Work to complete - Each line from the beginning of the data below through the line containing "unfold Open. destruct" should be repeated exactly, please.

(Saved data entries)

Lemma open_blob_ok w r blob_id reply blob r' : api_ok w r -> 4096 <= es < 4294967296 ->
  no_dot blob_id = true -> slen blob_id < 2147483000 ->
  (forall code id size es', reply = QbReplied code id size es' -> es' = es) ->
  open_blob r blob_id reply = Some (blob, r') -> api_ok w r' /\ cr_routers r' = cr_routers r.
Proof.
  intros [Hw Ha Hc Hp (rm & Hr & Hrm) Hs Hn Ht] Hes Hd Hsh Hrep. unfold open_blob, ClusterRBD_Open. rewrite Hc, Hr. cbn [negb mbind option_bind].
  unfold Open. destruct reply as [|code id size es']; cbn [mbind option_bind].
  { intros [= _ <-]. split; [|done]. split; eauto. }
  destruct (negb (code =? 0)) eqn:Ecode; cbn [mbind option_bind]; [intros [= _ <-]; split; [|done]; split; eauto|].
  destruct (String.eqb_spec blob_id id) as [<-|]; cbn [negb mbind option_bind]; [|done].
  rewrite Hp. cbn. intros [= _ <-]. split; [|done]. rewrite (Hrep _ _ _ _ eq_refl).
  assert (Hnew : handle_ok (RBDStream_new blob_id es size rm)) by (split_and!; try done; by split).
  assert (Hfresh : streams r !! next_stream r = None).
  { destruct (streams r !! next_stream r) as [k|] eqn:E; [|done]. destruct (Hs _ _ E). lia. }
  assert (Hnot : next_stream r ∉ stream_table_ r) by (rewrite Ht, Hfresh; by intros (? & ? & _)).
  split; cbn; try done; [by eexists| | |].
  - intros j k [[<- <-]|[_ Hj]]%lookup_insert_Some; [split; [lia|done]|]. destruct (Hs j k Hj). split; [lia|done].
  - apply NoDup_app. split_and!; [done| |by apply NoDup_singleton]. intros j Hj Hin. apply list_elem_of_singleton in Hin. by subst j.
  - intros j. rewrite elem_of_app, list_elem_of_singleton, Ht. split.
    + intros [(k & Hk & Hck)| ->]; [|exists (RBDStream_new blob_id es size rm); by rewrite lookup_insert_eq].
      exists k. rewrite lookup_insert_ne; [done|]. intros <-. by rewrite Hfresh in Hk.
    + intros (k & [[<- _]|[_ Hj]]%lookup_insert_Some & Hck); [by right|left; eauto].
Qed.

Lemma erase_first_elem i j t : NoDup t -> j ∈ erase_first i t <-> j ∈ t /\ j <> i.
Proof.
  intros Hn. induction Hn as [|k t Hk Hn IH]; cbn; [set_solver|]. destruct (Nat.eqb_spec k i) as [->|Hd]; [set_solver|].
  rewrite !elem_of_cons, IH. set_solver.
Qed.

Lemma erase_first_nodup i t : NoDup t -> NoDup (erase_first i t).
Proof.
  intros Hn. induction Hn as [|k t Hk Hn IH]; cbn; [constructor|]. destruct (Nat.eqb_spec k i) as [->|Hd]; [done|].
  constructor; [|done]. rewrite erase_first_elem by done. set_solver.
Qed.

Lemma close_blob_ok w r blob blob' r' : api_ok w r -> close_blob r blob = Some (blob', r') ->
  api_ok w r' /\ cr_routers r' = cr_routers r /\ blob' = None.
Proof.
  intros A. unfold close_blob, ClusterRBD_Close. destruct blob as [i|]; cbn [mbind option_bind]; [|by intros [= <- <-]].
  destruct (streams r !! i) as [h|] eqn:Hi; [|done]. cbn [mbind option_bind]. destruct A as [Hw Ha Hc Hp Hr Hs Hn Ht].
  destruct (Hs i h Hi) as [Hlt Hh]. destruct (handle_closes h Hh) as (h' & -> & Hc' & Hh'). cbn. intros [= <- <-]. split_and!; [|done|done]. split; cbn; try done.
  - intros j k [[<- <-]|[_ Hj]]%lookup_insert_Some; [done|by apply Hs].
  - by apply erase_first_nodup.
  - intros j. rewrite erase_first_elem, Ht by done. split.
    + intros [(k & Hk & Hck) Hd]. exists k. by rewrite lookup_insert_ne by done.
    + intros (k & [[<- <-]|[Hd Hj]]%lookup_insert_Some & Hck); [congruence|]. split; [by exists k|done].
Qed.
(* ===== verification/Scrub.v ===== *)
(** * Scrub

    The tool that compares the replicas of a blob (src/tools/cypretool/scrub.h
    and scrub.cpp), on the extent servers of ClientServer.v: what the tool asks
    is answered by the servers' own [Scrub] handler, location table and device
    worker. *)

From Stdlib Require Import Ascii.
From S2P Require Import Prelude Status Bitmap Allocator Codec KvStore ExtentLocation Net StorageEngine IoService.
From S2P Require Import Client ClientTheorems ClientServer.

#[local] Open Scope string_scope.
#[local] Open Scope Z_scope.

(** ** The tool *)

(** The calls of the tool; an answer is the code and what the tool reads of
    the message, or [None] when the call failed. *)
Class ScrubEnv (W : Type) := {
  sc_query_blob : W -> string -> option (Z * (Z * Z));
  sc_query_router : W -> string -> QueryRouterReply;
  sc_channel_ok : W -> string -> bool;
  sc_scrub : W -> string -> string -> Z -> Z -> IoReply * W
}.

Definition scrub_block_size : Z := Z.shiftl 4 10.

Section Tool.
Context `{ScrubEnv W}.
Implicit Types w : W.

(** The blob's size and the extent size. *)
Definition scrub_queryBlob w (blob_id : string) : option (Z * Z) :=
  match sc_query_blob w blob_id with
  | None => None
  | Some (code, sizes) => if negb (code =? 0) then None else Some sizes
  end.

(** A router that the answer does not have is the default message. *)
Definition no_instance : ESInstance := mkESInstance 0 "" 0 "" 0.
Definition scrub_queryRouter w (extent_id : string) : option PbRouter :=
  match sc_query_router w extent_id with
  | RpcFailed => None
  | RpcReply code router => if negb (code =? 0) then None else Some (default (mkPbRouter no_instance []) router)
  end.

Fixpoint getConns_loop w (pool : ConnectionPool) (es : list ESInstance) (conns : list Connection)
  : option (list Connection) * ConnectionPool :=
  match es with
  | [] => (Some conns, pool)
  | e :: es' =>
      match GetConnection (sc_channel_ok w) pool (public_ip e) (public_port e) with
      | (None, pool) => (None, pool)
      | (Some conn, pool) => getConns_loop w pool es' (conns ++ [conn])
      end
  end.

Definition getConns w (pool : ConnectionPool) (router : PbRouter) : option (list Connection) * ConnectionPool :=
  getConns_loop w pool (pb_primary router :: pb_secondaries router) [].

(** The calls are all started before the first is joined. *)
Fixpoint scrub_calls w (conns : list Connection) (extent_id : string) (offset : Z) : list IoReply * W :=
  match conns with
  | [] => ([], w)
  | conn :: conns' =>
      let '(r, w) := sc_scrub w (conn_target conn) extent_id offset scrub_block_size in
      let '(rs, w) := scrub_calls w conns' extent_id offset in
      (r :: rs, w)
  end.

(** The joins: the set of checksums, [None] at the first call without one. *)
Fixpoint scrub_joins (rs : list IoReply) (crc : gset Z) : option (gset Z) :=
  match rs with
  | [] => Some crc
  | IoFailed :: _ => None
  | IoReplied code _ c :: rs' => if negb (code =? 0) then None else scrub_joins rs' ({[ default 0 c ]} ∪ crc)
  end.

Solution for this exercise -
Lemma open_blob_ok w r blob_id reply blob r' : api_ok w r -> 4096 <= es < 4294967296 ->
  no_dot blob_id = true -> slen blob_id < 2147483000 ->
  (forall code id size es', reply = QbReplied code id size es' -> es' = es) ->
  open_blob r blob_id reply = Some (blob, r') -> api_ok w r' /\ cr_routers r' = cr_routers r.
Proof.
  intros [Hw Ha Hc Hp (rm & Hr & Hrm) Hs Hn Ht] Hes Hd Hsh Hrep. unfold open_blob, ClusterRBD_Open. rewrite Hc, Hr. cbn [negb mbind option_bind].
  unfold Open. destruct reply as [|code id size es']; cbn [mbind option_bind].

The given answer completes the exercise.